If Harvard MBAs had contacts in every industry, so should everybody else. “When I was applying to American colleges in Norway, I had no friends, no family, and no connections that had ever gone to college in the US,” he explains. “I had no idea what I was doing and made a ton of mistakes.
“When I got to Wharton, I realised that the vast majority of my classmates had had a much easier path to get there because they knew what was expected of them in their applications. They had friends and family to help them out.
“I saw that it wasn’t necessarily the hardest working people who got the internships; it was the people who happened to be connected, the people that were in the know, and were in a position to know what to put on their resume, know what to say in the interview; these are the people who got jobs.”
A college fraternity brother had given Fredrik a route into Lazard; his buddy from Norway gave him a route into McKinsey; connections had influenced his career path considerably. He was inspired by the power of expert knowledge while working on a project for McKinsey. Fredrik was under the pump; it was midnight and his team was prepping for a critical final presentation the next morning.
Thanks to a phone-call with a specialist from the expert network Gerson Lehrman Group (GLG), the team got an hour long download from an industry expert. They got a standing ovation for the project they pitched the next day.

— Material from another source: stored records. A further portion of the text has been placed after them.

Definition as_dict (r : RestoreReport) : pyval :=
  VDict [("run_dir", VStr (re_run_dir r)); ("bundle_dir", VStr (re_bundle_dir r));
         ("target_db", VStr (re_target_db r));
         ("row_counts", VDict (List.map (fun kv => (kv.1, VInt kv.2)) (re_row_counts r)));
         ("table_digests", VDict (List.map (fun kv => (kv.1, VStr kv.2)) (re_table_digests r)));
         ("autoincrement", auto_json (re_autoincrement r));
         ("monitoring_rows", VDict (List.map (fun kv => (kv.1, VInt kv.2)) (re_monitoring_rows r)));
         ("foreign_key_violations", VInt (re_foreign_key_violations r));
         ("bootstrap_admin_removed",
            match re_bootstrap_admin_removed r with SText s => VStr s | SInt z => VInt z
            | SReal f => VFloat f | _ => VNone end);
         ("initial_admin_password_removed", VBool (re_initial_admin_password_removed r));
         ("secret_key_sha256", VStr (re_secret_key_sha256 r));
         ("secret_key_installed", VBool (re_secret_key_installed r));
         ("manifest_sha256", VStr (re_manifest_sha256 r))]%string.

Abbreviation R := (M (machine store)).

Abbreviation q := (@sql_read).

(** A Python value as a bound parameter: an INTEGER has 64 bits. *)
Definition bind_param (v : pyval) : res sqlv :=
  match v with
  | VNone => Ok SNull
  | VInt z => if (- Z.pow 2 63 <=? z) && (z <? Z.pow 2 63) then Ok (SInt z) else Raise OverflowError
  | VFloat f => Ok (SReal f)
  | VStr s => Ok (SText s)
  | _ => Raise TypeError
  end.

Definition is_sqlite_error (e : exn) : bool :=
  match e with SqliteError _ | IntegrityError => true | _ => false end.

Definition _rollback_quietly : R unit :=
  catch sql_rollback (fun e => if is_exception e then Some (mret tt) else None).

(** [None]: the target has been proven fresh again; otherwise the reason. *)
Definition _return_target_to_fresh : R (option string) :=
  rolled ← catch (_ ← sql_rollback; mret None)
                 (fun e => if is_exception e then Some (mret (Some "rollback failed"%string)) else None);
  match rolled with
  | Some reason => mret (Some reason)
  | None =>
      catch (_ ← _assert_fresh q; mret None)
            (fun e => if is_exception e then Some (mret (Some "fresh re-check failed"%string)) else None)
  end.

Definition delete_sequence (table : string) (d : sdb) : res sdb :=
  match sqlite_sequence d with
  | Some m => Ok (Sdb (tables d) (Some (delete table m)))
  | None => Raise (SqliteError "OperationalError")
  end.

Definition insert_sequence (table : string) (seq : sqlv) (d : sdb) : res sdb :=
  match sqlite_sequence d with
  | Some m => Ok (Sdb (tables d) (Some (<[table := int_of seq]> m)))
  | None => Raise (SqliteError "OperationalError")
  end.

Definition _integer_pk (table : string) : string := default ""%string (head (pk_columns (expected_info table))).

(** One table's high-water: the larger of the recorded one and the largest id. *)
Definition apply_high_water (wanted : dict) (table : string) : R (string * option Z) :=
  max_id ← q _ (fun d => match tables d !! table with
                         | Some t => default 0 (max_rowid t (_integer_pk table)) | None => 0 end);
  match get table wanted with
  | VInt seq =>
      let high := Z.max seq max_id in
      _ ← sql_write (delete_sequence table);
      v ← lift_res (bind_param (VInt high));
      _ ← sql_write (insert_sequence table v);
      mret (table, Some high)
  | _ => high ← q _ (seq_of table); mret (table, high)
  end.

Definition _apply_autoincrement (wanted : dict) : R (list (string * option Z)) :=
  collect (apply_high_water wanted) AUTOINCREMENT_TABLES.

Definition insert_params (table : string) (r : list pyval) : R unit :=
  vs ← lift_res (collect_res bind_param r);
  sql_write (insert_row table vs).

(** The rows of one table; a driver error becomes a refusal. *)
Definition apply_table (decoded : string -> list (list pyval)) (table : string) : R unit :=
  catch (for_each (insert_params table) (decoded table))
        (fun e => if is_sqlite_error e then Some (raise VerificationFailed) else None).

Definition apply_bundle (manifest : dict) (decoded : string -> list (list pyval)) (bootstrap : sqlv)
    : R (list (string * option Z)) :=
  _ ← match bootstrap with
      | SNull => mret tt
      | email => sql_write (fun d => Ok (delete_where "users" "email" email d))
      end;
  _ ← for_each (apply_table decoded) PRESERVED_TABLES;
  _apply_autoincrement (sub_dict "autoincrement" manifest).

(** One restored table against its manifest entry: its row count and digest. *)
Definition reread_table (manifest : dict) (table : string) : R (string * (Z * string)) :=
  '(columns, rows) ← _read_table q table;
  digest ← lift_res (table_digest (strs columns) rows);
  let n := json_len rows in
  let entry := entry_of manifest table in
  if number_is (get "row_count" entry) n && str_is (get "digest" entry) digest
  then mret (table, (n, digest)) else raise VerificationFailed.

Definition reread_high_water (x : string * option Z) : R unit :=
  match x.2 with
  | None => mret tt
  | Some high =>
      seq ← q _ (seq_of x.1);
      if bool_decide (seq = Some high) then mret tt else raise VerificationFailed
  end.

(** Everything that is proven about the rows before the key is touched. *)
Definition verify_restored (manifest : dict) (autoincrement : list (string * option Z))
    : R (list (string * (Z * string)) * list (string * Z)) :=
  bad ← q _ violations;
  if negb (bad =? 0)%nat then raise VerificationFailed
  else
    checked ← collect (reread_table manifest) PRESERVED_TABLES;
    _ ← for_each reread_high_water autoincrement;
    monitoring ← _other_table_counts q;
    if forallb (fun kv => kv.2 =? 0) monitoring then mret (checked, monitoring)
    else raise VerificationFailed.

Record bundle := Bundle {
  b_manifest : dict;
  b_manifest_sha : string;
  b_secret : bytes;
  b_secret_sha : string;
  b_decoded : string -> list (list pyval)
}.

(** The bundle's three files, checked against each other. *)
Definition read_bundle (bundle_dir : path) : R bundle :=
  raw ← _read_private (child bundle_dir COMPLETE_MARKER);
  marker ← lift_res (_load_json raw);
  body ← _read_private (child bundle_dir MANIFEST_NAME);
  let manifest_sha := sha256 body in
  if negb (str_is (get "format" marker) FORMAT) || negb (str_is (get "manifest_sha256" marker) manifest_sha)
  then raise BundleRejected
  else
    manifest ← lift_res (_load_json body);
    _ ← lift_res (_validate_manifest manifest);
    secret ← _read_private (child bundle_dir SECRET_KEY_NAME);
    let secret_sha := sha256 secret in
    let recorded := sub_dict "secret_key" manifest in
    if negb (str_is (get "sha256" recorded) secret_sha)
       || negb (number_is (get "size" recorded) (Z.of_nat (length secret)))
       || negb (str_is (get "secret_key_sha256" marker) secret_sha)
    then raise BundleRejected
    else
      rows ← lift_res (collect_res (decode_table manifest) PRESERVED_TABLES);
      mret (Bundle manifest manifest_sha secret secret_sha
              (fun t => default [] (dict_get t (zip PRESERVED_TABLES rows)))).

“I was struck by how incredibly powerful that conversation was,” says Fredrik. “There are so many more instances in life where you are willing to pay for expert advice like this. It could be the difference between landing the job at Goldman Sachs or at a local bank. That’s how the idea of Evisors came about.
“Every single lunch hour at Harvard, somebody was helping somebody else with their resume, giving them a mock interview or giving them tips. Lots of other people are just as hardworking, but the difference is, at HBS everyone was getting the best possible help. I thought that we should give everyone that access.”

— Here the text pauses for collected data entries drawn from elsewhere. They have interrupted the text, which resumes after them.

(* ===== verification/TransferSafety.v ===== *)
(** * What the transfer guarantees whatever goes wrong

    Theorems about [export_bundle] and [restore_bundle] for every schedule of
    failures, interruptions and power cuts. *)
From S2P Require Import Prelude Sorting Py Effects PyOps Json Files Sql Transfer.
Open Scope Z_scope.

Section Safety.
Context `{Sqlite, FloatText, Digest}.

(** ** What each helper touches *)

Section Touched.
Context {W : Type} (T : path -> Prop) (I : machine W -> Prop) (HI : respects T I).

Lemma keeps_regular_file p : keeps I (_require_regular_file p).
Proof.
  unfold _require_regular_file, _lstat. apply keeps_bind; [eauto with keeps|].
  intros [[]|]; eauto with keeps.
Qed.

Lemma keeps_directory p b : keeps I (_require_directory p b).
Proof.
  unfold _require_directory, _lstat. apply keeps_bind; [eauto with keeps|].
  intros [[| | |]|]; eauto with keeps.
Qed.

Lemma keeps_absent p : keeps I (_require_absent p).
Proof.
  unfold _require_absent, _lstat. apply keeps_bind; [eauto with keeps|].
  intros [n|]; [eauto with keeps|]. apply keeps_bind; [eauto with keeps|].
  intros []; eauto with keeps.
Qed.

Lemma keeps_read_private p : keeps I (_read_private p).
Proof.
  unfold _read_private, _read_all. apply keeps_bind; [eauto with keeps|]. intros _.
  apply keeps_finally; [|eauto with keeps]. apply keeps_bind; [eauto with keeps|].
  intros []; eauto with keeps.
Qed.

Lemma keeps_fsync_dir d : keeps I (_fsync_dir d).
Proof. unfold _fsync_dir. eauto 6 with keeps. Qed.

Lemma keeps_private_dir p : T p -> keeps I (_make_private_dir p).
Proof.
  intros Hp. unfold _make_private_dir. apply keeps_bind; [|intros _].
  - apply keeps_catch; [eauto with keeps|]. intros e k Hk.
    repeat case_match; simplify_eq; eauto with keeps.
  - apply keeps_bind; [eauto with keeps|]. intros _. apply keeps_fsync_dir.
Qed.

Lemma keeps_write_all fuel p v : T p -> keeps I (write_all fuel p v).
Proof.
  intros Hp. revert v. induction fuel as [|fuel IH]; intros [|c v]; simpl; eauto with keeps.
Qed.

Lemma keeps_private_file p data r : T p -> T (tmp_of p) -> keeps I (_write_private_file p data r).
Proof.
  intros Hp Ht. unfold _write_private_file, _lstat.
  apply keeps_bind.
  { destruct r; [eauto with keeps|]. apply keeps_bind; [eauto with keeps|]. intros []; eauto with keeps. }
  intros _. apply keeps_bind; [eauto with keeps|]. intros [n|]; [eauto with keeps|].
  apply keeps_bind; [eauto with keeps|]. intros _. apply keeps_bind; [|intros _; apply keeps_fsync_dir].
  apply keeps_on_exception.
  - apply keeps_bind; [|eauto with keeps]. apply keeps_finally; [|eauto with keeps].
    apply keeps_bind; [eauto with keeps|]. intros _.
    apply keeps_bind; [by apply keeps_write_all|]. eauto with keeps.
  - intros e. apply keeps_bind; [|eauto with keeps]. apply keeps_catch; [eauto with keeps|].
    intros e' k Hk. destruct (is_os_error e'); simplify_eq. eauto with keeps.
Qed.

Lemma keeps_reconfirm p data : T p -> keeps I (_reconfirm_identical_key p data).
Proof.
  intros Hp. unfold _reconfirm_identical_key, _read_all. apply keeps_bind; [eauto with keeps|]. intros _.
  apply keeps_bind; [|intros []; [|eauto with keeps]].
  - apply keeps_finally; [|eauto with keeps]. apply keeps_bind; [eauto with keeps|].
    intros []; simpl; [|eauto with keeps]. apply keeps_bind; [eauto with keeps|]. intros found.
    case_bool_decide; simpl; eauto with keeps.
  - apply keeps_bind; [apply keeps_fsync_dir|]. eauto with keeps.
Qed.

Lemma keeps_install p data sha : T p -> T (tmp_of p) -> keeps I (_install_secret_key p data sha).
Proof.
  intros Hp Ht. unfold _install_secret_key, _lstat. apply keeps_bind; [eauto with keeps|].
  intros st. apply keeps_bind.
  - destruct st as [[]|]; eauto using keeps_reconfirm with keeps.
  - intros []; [eauto with keeps|]. apply keeps_bind; [by apply keeps_private_file|]. intros _.
    apply keeps_bind; [apply keeps_read_private|]. intros found.
    destruct (String.eqb _ _); eauto with keeps.
Qed.
End Touched.

Hint Resolve keeps_regular_file keeps_directory keeps_absent keeps_read_private keeps_fsync_dir
  keeps_private_dir keeps_private_file keeps_install : keeps.

(** ** What each helper leaves behind *)

Section Leaves.
Context {W : Type}.
Implicit Types (w : machine W) (p : path).

Lemma fsync_dir_ok d w w' : _fsync_dir d w = (Ok tt, w') ->
  vis w' = vis w /\ dur w' = sync_names d (vis w) (dur w).
Proof.
  unfold _fsync_dir. intros Hr. run_ok.
  destruct x. repeat match goal with
  | H : os_open_dir _ _ = _ |- _ => apply open_dir_ok in H as [? ?]
  | H : os_fsync_names _ _ = _ |- _ => apply fsync_names_ok in H as [? ?]
  | H : os_close _ = _ |- _ => apply close_ok in H as [? ?] end.
  split; congruence.
Qed.

Lemma fsync_dir_seals p m d w w' : _fsync_dir (parent p) w = (Ok tt, w') ->
  vis w !! p = Some (File m d true) -> sealed p m d w'.
Proof.
  intros [Hv Hd]%fsync_dir_ok Hp. unfold sealed. rewrite Hv, Hd, lookup_sync_names.
  rewrite decide_True by done. by rewrite Hp.
Qed.

Lemma write_all_ok fuel p v m d s w w' : (length v <= fuel)%nat ->
  write_all fuel p v w = (Ok tt, w') -> vis w !! p = Some (File m d s) ->
  exists s', vis w' !! p = Some (File m (d ++ v) s').
Proof.
  revert v d s w. induction fuel as [|fuel IH]; intros v d s w Hf Hr Hp.
  - destruct v; [|simpl in Hf; lia]. simpl in Hr. run_ok. rewrite app_nil_r. eauto.
  - destruct v as [|c v]; simpl in Hr; run_ok; [rewrite app_nil_r; eauto|].
    match goal with H : os_write _ _ _ = _ |- _ => eapply write_ok in H as [Hv Hn]; [|exact Hp] end.
    specialize (Hn ltac:(done)). eapply IH in H3; [|rewrite length_drop; simpl in *; lia|exact Hv].
    destruct H3 as [s' Hs]. exists s'. rewrite Hs. by rewrite <- app_assoc, take_drop.
Qed.

Lemma write_count p v n w w' : os_write p v w = (Ok n, w') -> v <> [] -> (1 <= n)%nat.
Proof.
  unfold os_write. intros (fs & [= <- <-])%sys_ok Hv.
  assert (0 < length v)%nat by (destruct v; simpl; [done|lia]).
  unfold accepted_bytes. destruct (faults w) as [|[]]; lia.
Qed.

Lemma write_all_fuel n p v w : (length v <= n)%nat -> write_all n p v w = write_all (length v) p v w.
Proof.
  revert v w. induction n as [n IH] using lt_wf_ind. intros v w Hn.
  destruct v as [|c v]; [by destruct n|]. destruct n as [|n]; simpl in Hn; [lia|]. cbn [length write_all].
  unfold mbind, M_bind. destruct (os_write p (c :: v) w) as [[k|e] w1] eqn:E; [|done].
  apply write_count in E; [|done]. assert (Hl : (length (drop k (c :: v)) <= length v)%nat) by (rewrite length_drop; simpl; lia).
  rewrite (IH n) by lia. rewrite (IH (length v)) by lia. done.
Qed.

(** C38: The loop that hands a file to the kernel ends.  Every call takes at least one
    byte, so as many rounds as there are bytes are enough, however short the writes
    and whatever fails; and when it returns, the file has received every byte. *)
Theorem write_all_ends n p view (w : machine W) : (length view <= n)%nat ->
  write_all n p view w = write_all (length view) p view w /\
  forall m d s w', vis w !! p = Some (File m d s) -> write_all n p view w = (Ok tt, w') ->
    exists s', vis w' !! p = Some (File m (d ++ view) s').
Proof.
  intros Hn. split; [by apply write_all_fuel|]. intros m d s w' Hp Hr. by eapply write_all_ok.
Qed.

(** Follow one named node through a chain of calls that returned. *)
Ltac follow := repeat match goal with
  | H : os_close _ = (Ok ?u, _) |- _ => destruct u; apply close_ok in H as [? ?]
  | H : os_open_read _ _ = (Ok ?u, _) |- _ => destruct u; apply open_read_ok in H as [? ?]
  | H : os_fstat_regular _ _ = _ |- _ => apply fstat_ok in H as [? ?]
  | H : os_read _ _ = _ |- _ => apply read_ok in H as [? ?]
  | H : _read_all _ _ = _ |- _ => apply read_ok in H as [? ?]
  | H : _lstat _ _ = _ |- _ => apply lstat_ok in H as [? ?]
  | H : os_lstat _ _ = _ |- _ => apply lstat_ok in H as [? ?]
  end.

Three years on, and Evisors works with over fifty of the world’s top universities - including Oxford, Cambridge, and Georgetown – to help students land jobs at top employers like Google, Bain & Company and Goldman Sachs.
Thanks to HBS, entrepreneurship is now Fredrik’s passion. “It is so much bigger and grander a challenge that management,” he says. “It’s very easy to look at entrepreneurs and say ‘I could do that. That’s easy.’ It’s easy to underestimate how difficult it is and I definitely fell for that trap.”
Fredrik thinks that the transition from finance and consulting firms to start-ups was the most difficult part of forming Evisors. He had to overcome many predicable stumbling blocks and learn a lot from his mistakes. But you sense that it has only made him stronger.
In three-years' time, Fredrik wants Evisors’ Alumni Mentorship Platform, which leverages Evisors’ technology to turn alumni networks into mentor networks, to be available to all students at the world’s major universities.
Inspired by studying an MBA at Harvard, one of the best b-schools on the planet, Fredrik has the best chance of making that happen.
In a world where connections are everything, Fredrik wants to give everyone a fighting chance of success. He has come from humble beginnings and made that dream a reality.